Stored items:
(** * Session relay server (server.cjs): a shallow embedding

    The server keeps one global [Map] from session ids to session objects
    ([activeSessions]) and reacts to socket.io events.  Every handler runs to
    completion on Node's single event loop, so a handler is a function from
    the server state to a new state and the list of emissions it performed.

    Parts of the state that live inside socket.io rather than in server.cjs
    (which socket joined which room) are modelled after the library's
    documented behaviour, because [socket.to(room).emit] and
    [io.to(room).emit] are resolved against them. *)

From Stdlib Require Import List String Bool ZArith Relations.
Import ListNotations.
Open Scope string_scope.
Open Scope list_scope.

(** ** JavaScript containers *)

(** A JS [Set] of strings: elements are kept in insertion order, without
    repetition. *)
Module JsSet.
Definition t := list string.

Definition has (x : string) (s : t) : bool := existsb (String.eqb x) s.

Definition add (x : string) (s : t) : t := if has x s then s else s ++ [x].

Definition delete (x : string) (s : t) : t :=
  filter (fun y => negb (String.eqb x y)) s.

Definition size (s : t) : nat := List.length s.
End JsSet.

(** A JS [Map] with string keys: entries are kept in insertion order;
    [set] on a key that is present replaces the value in place. *)
Module JsMap.
Section Values.
Context {V : Type}.

Definition t := list (string * V).

Fixpoint get (k : string) (m : t) : option V :=
  match m with
  | [] => None
  | (k', v) :: rest => if String.eqb k k' then Some v else get k rest
  end.

Definition has (k : string) (m : t) : bool :=
  match get k m with Some _ => true | None => false end.

Fixpoint set (k : string) (v : V) (m : t) : t :=
  match m with
  | [] => [(k, v)]
  | (k', v') :: rest =>
      if String.eqb k k' then (k, v) :: rest else (k', v') :: set k v rest
  end.

Definition delete (k : string) (m : t) : t :=
  filter (fun e => negb (String.eqb k (fst e))) m.

Definition keys (m : t) : list string := map fst m.
End Values.
Arguments t : clear implicits.
End JsMap.

(** JS truthiness of a string: only the empty string is falsy. *)
Definition truthy (s : string) : bool := negb (String.eqb s "").

(** ** Data model *)

(** The object stored under a session id.  [createdAt] is the value of
    [new Date()] when the object was built. *)
Record session : Type := mkSession {
  host : string;
  participants : JsSet.t;
  active : bool;
  createdAt : Z
}.

Definition with_participants (ps : JsSet.t) (s : session) : session :=
  mkSession (host s) ps (active s) (createdAt s).

Definition with_host (h : string) (s : session) : session :=
  mkSession h (participants s) (active s) (createdAt s).

Definition with_active (a : bool) (s : session) : session :=
  mkSession (host s) (participants s) a (createdAt s).

(** The object literal built by [create-session] and by the fallback branch
    of [join-session]. *)
Definition new_session (socket_id : string) (now : Z) : session :=
  mkSession socket_id [socket_id] true now.

(** The server state.  [sockets] is socket.io's table of connected sockets
    with the rooms each has joined; [timers] holds the session ids of the
    pending [setTimeout] callbacks of [close-session]. *)
Record server : Type := mkServer {
  activeSessions : JsMap.t session;
  sockets : JsMap.t JsSet.t;
  timers : list string
}.

Definition init : server := mkServer [] [] [].

Definition with_sessions (m : JsMap.t session) (st : server) : server :=
  mkServer m (sockets st) (timers st).

(** ** Outbound events *)

Inductive role : Type := Host | Participant.

Inductive payload : Type :=
| connection_successful
    (sessionId : string) (r : role) (status : option string)
    (hostId : option string)
| session_error (code message : string)
| participant_joined (id : string)
| participants_list (ids : list string)
| participant_left (id : string)
| new_host (id : string)
| session_closed (sessionId : string)
| audio_chunk (data : list Byte.byte)
| participant_recording (id : string)
| stop_recording
| check_reply (exists_ : bool).

(** Where an emission is addressed: [socket.emit] (and the acknowledgement
    callback), [socket.to(room).emit], [io.to(room).emit]. *)
Inductive target : Type :=
| to_socket (socket_id : string)
| to_room_except (room sender : string)
| to_room (room : string).

Record emission : Type := mkEmit { dest : target; msg : payload }.

(** ** socket.io rooms *)

(** [socket.join(room)]. *)
Definition socket_join (socket_id room : string) (st : server) : server :=
  match JsMap.get socket_id (sockets st) with
  | Some rooms =>
      mkServer (activeSessions st)
               (JsMap.set socket_id (JsSet.add room rooms) (sockets st))
               (timers st)
  | None => st
  end.

(** On connection a socket joins the room named by its own id. *)
Definition socket_connect (socket_id : string) (st : server) : server :=
  mkServer (activeSessions st)
           (JsMap.set socket_id [socket_id] (sockets st))
           (timers st).

(** A closing socket leaves all its rooms before ['disconnect'] is
    delivered to the handler. *)
Definition socket_close (socket_id : string) (st : server) : server :=
  mkServer (activeSessions st)
           (JsMap.delete socket_id (sockets st))
           (timers st).

Definition in_room (st : server) (room socket_id : string) : bool :=
  match JsMap.get socket_id (sockets st) with
  | Some rooms => JsSet.has room rooms
  | None => false
  end.

Definition room_members (st : server) (room : string) : list string :=
  map fst (filter (fun e => JsSet.has room (snd e)) (sockets st)).

(** The sockets an emission reaches, given the rooms at emission time:
    the socket itself for [socket.emit] and the sockets of the room for
    [io.to(room).emit].  [socket.to(room).emit] broadcasts to the room with
    the room named by the sender's id excepted: it reaches the sockets of
    [room] that are not in that room, which holds the sender and every
    socket that joined a room of that name. *)
Definition recipients (st : server) (t : target) : list string :=
  match t with
  | to_socket s => [s]
  | to_room_except room sender =>
      map fst
        (filter (fun e => JsSet.has room (snd e)
                          && negb (JsSet.has sender (snd e)))
                (sockets st))
  | to_room room => room_members st room
  end.

Definition deliveries (st : server) (out : list emission)
  : list (string * payload) :=
  flat_map (fun e => map (fun s => (s, msg e)) (recipients st (dest e))) out.

(** ** Handlers of server.cjs *)

Definition result : Type := server * list emission.

(** [socket.on('create-session', ...)] *)
Definition create_session (now : Z) (socket_id sessionId : string)
    (st : server) : result :=
  let st1 :=
    with_sessions
      (JsMap.set sessionId (new_session socket_id now) (activeSessions st)) st in
  let st2 := socket_join socket_id sessionId st1 in
  (st2, [mkEmit (to_socket socket_id)
           (connection_successful sessionId Host (Some "created") None)]).

(** The boolean that [check-session] passes to its callback. *)
Definition session_exists (sessionId : string) (st : server) : bool :=
  match JsMap.get sessionId (activeSessions st) with
  | Some s => active s
  | None => false
  end.

(** [socket.on('check-session', (sessionId, callback) => ...)].  [callback]
    tells whether the client sent an acknowledgement function.  Without one
    the call [callback(...)] throws before the handler has done anything;
    see [throws]. *)
Definition check_session (socket_id sessionId : string) (callback : bool)
    (st : server) : result :=
  if callback then
    (st, [mkEmit (to_socket socket_id)
            (check_reply (session_exists sessionId st))])
  else (st, []).

(** [socket.on('join-session', ...)] *)
Definition join_session (now : Z) (socket_id sessionId : string)
    (st : server) : result :=
  match JsMap.get sessionId (activeSessions st) with
  | Some s =>
      if negb (active s) then
        (st, [mkEmit (to_socket socket_id)
                (session_error "SESSION_CLOSED"
                   "This session has been closed by the host.")])
      else
        let st1 := socket_join socket_id sessionId st in
        let s' := with_participants (JsSet.add socket_id (participants s)) s in
        let st2 :=
          with_sessions (JsMap.set sessionId s' (activeSessions st1)) st1 in
        (st2,
         [mkEmit (to_socket socket_id)
            (connection_successful sessionId Participant None (Some (host s')));
          mkEmit (to_room_except sessionId socket_id)
            (participant_joined socket_id);
          mkEmit (to_socket socket_id)
            (participants_list
               (filter (fun id => negb (String.eqb id socket_id))
                       (participants s')))])
  | None =>
      let st1 :=
        with_sessions
          (JsMap.set sessionId (new_session socket_id now) (activeSessions st))
          st in
      let st2 := socket_join socket_id sessionId st1 in
      (st2, [mkEmit (to_socket socket_id)
               (connection_successful sessionId Host
                  (Some "created-on-join") None)])
  end.

(** [function handleParticipantLeaving(socketId, sessionId)].  The test
    [participants.size === 0] is the [[]] case; in the other case
    [Array.from(session.participants)[0]] is the head of the list. *)
Definition handleParticipantLeaving (socketId sessionId : string)
    (st : server) : result :=
  match JsMap.get sessionId (activeSessions st) with
  | None => (st, [])
  | Some s =>
      let ps := JsSet.delete socketId (participants s) in
      let left := mkEmit (to_room sessionId) (participant_left socketId) in
      match ps with
      | [] =>
          (with_sessions (JsMap.delete sessionId (activeSessions st)) st,
           [left])
      | newHost :: _ =>
          if String.eqb (host s) socketId && (0 <? JsSet.size ps)%nat then
            (with_sessions
               (JsMap.set sessionId
                  (with_host newHost (with_participants ps s))
                  (activeSessions st)) st,
             [left; mkEmit (to_room sessionId) (new_host newHost)])
          else
            (with_sessions
               (JsMap.set sessionId (with_participants ps s)
                  (activeSessions st)) st,
             [left])
      end
  end.

(** [socket.on('leave-session', ...)] *)
Definition leave_session (socket_id sessionId : string) (st : server)
  : result :=
  if truthy sessionId && JsMap.has sessionId (activeSessions st) then
    handleParticipantLeaving socket_id sessionId st
  else (st, []).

Task to complete: An exact copy of the lines above, from the one containing "session_closed (sessionId : string)" through the one containing "(JsMap.set socket_id (JsSet.add", is the whole of the answer.

Solution:
| session_closed (sessionId : string)
| audio_chunk (data : list Byte.byte)
| participant_recording (id : string)
| stop_recording
| check_reply (exists_ : bool).

(** Where an emission is addressed: [socket.emit] (and the acknowledgement
    callback), [socket.to(room).emit], [io.to(room).emit]. *)
Inductive target : Type :=
| to_socket (socket_id : string)
| to_room_except (room sender : string)
| to_room (room : string).

Record emission : Type := mkEmit { dest : target; msg : payload }.

(** ** socket.io rooms *)

(** [socket.join(room)]. *)
Definition socket_join (socket_id room : string) (st : server) : server :=
  match JsMap.get socket_id (sockets st) with
  | Some rooms =>
      mkServer (activeSessions st)
               (JsMap.set socket_id (JsSet.add room rooms) (sockets st))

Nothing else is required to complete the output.